Ethernet triangle?

Soldato
Joined
26 May 2009
Posts
22,173
Hey, simple scenario, two switches, each connected to a router, would the be any benefit to connecting them to each other? In my mind it should help with bottlenecking and load balancing as IIRC TCP/IP will take the shortest available route but it's been a while.
 
I don't think the switches will be clever enough to take advantage as you are not routing. If your switches are rather dumb ones they'll not figure out there is a loop which will give some interesting results..
 
Yes they'll cause a broadcast storm which will kill the network until the loop is removed.
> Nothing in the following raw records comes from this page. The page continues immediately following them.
(** * quick.reader: positions, chapter attribution, annotations, search

    A shallow embedding of the position/annotation engine of the reader:

    - [app/services/cfi.ts]      ordering and same-anchor test on position tokens;
    - [app/services/search.ts]   chapter attribution and whole-book search;
    - [~/services/db]            the annotation store (bookmarks, highlights);
                                 the books, their files, the chat messages and
                                 the settings;
    - [~/services/epub]          the label of the current chapter;
    - [useBookmarks], [useNotes], [useNavigation] ([app/hooks/])
                                 the bookmark toggle, the highlight popup, the
                                 position in the book;
    - [SearchModal], the route of a book
                                 running a search, loading the page.

    Position tokens are CFI strings.  The library that parses and compares
    them (epub.js, [EpubCFI]) is not part of the repository: its operations
    are parameters of the development ([compare], [spinePos], [cfiToString]),
    taken total on the tokens the renderer produces, and every property of
    them that a proof needs is a named hypothesis. *)

From Stdlib Require Import ZArith Ascii String List Lia Bool Permutation Sorting.Sorted.
From stdpp Require Import base option list strings gmap fin_maps.
Import ListNotations.

(* ===================================================================== *)
(** * JavaScript strings and arrays *)
(* ===================================================================== *)

(** A JavaScript string is a sequence of code units; the model keeps the
    code units below 256, one [ascii] each, and [String.length] is
    [s.length]. *)
Module JS.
Unless it's a managed switch and has spanning tree enabled on it. So give it a go and see then watch as all your port activity lights go mental ;)
 
Our kids at school cause a loopback all the time and it is a pain to have to go around all the school trying to find it...
 
Don't buy bad switches and don't let bad admins look after them, problem solved. If you can't explain what RSTP does or what a BPDU is then you shouldn't be allowed to touch a network with more than 1 switch (or stack) in.
 
Are the ports on the router switch ports or routed ports?

If routed ports it won't cause an issue as they will be on separate broadcast domains. If switch ports then just unplug the second switch from the router and have it just hang off the first switch. This will stop any traffic having to go to the router if just destined for the local subnet.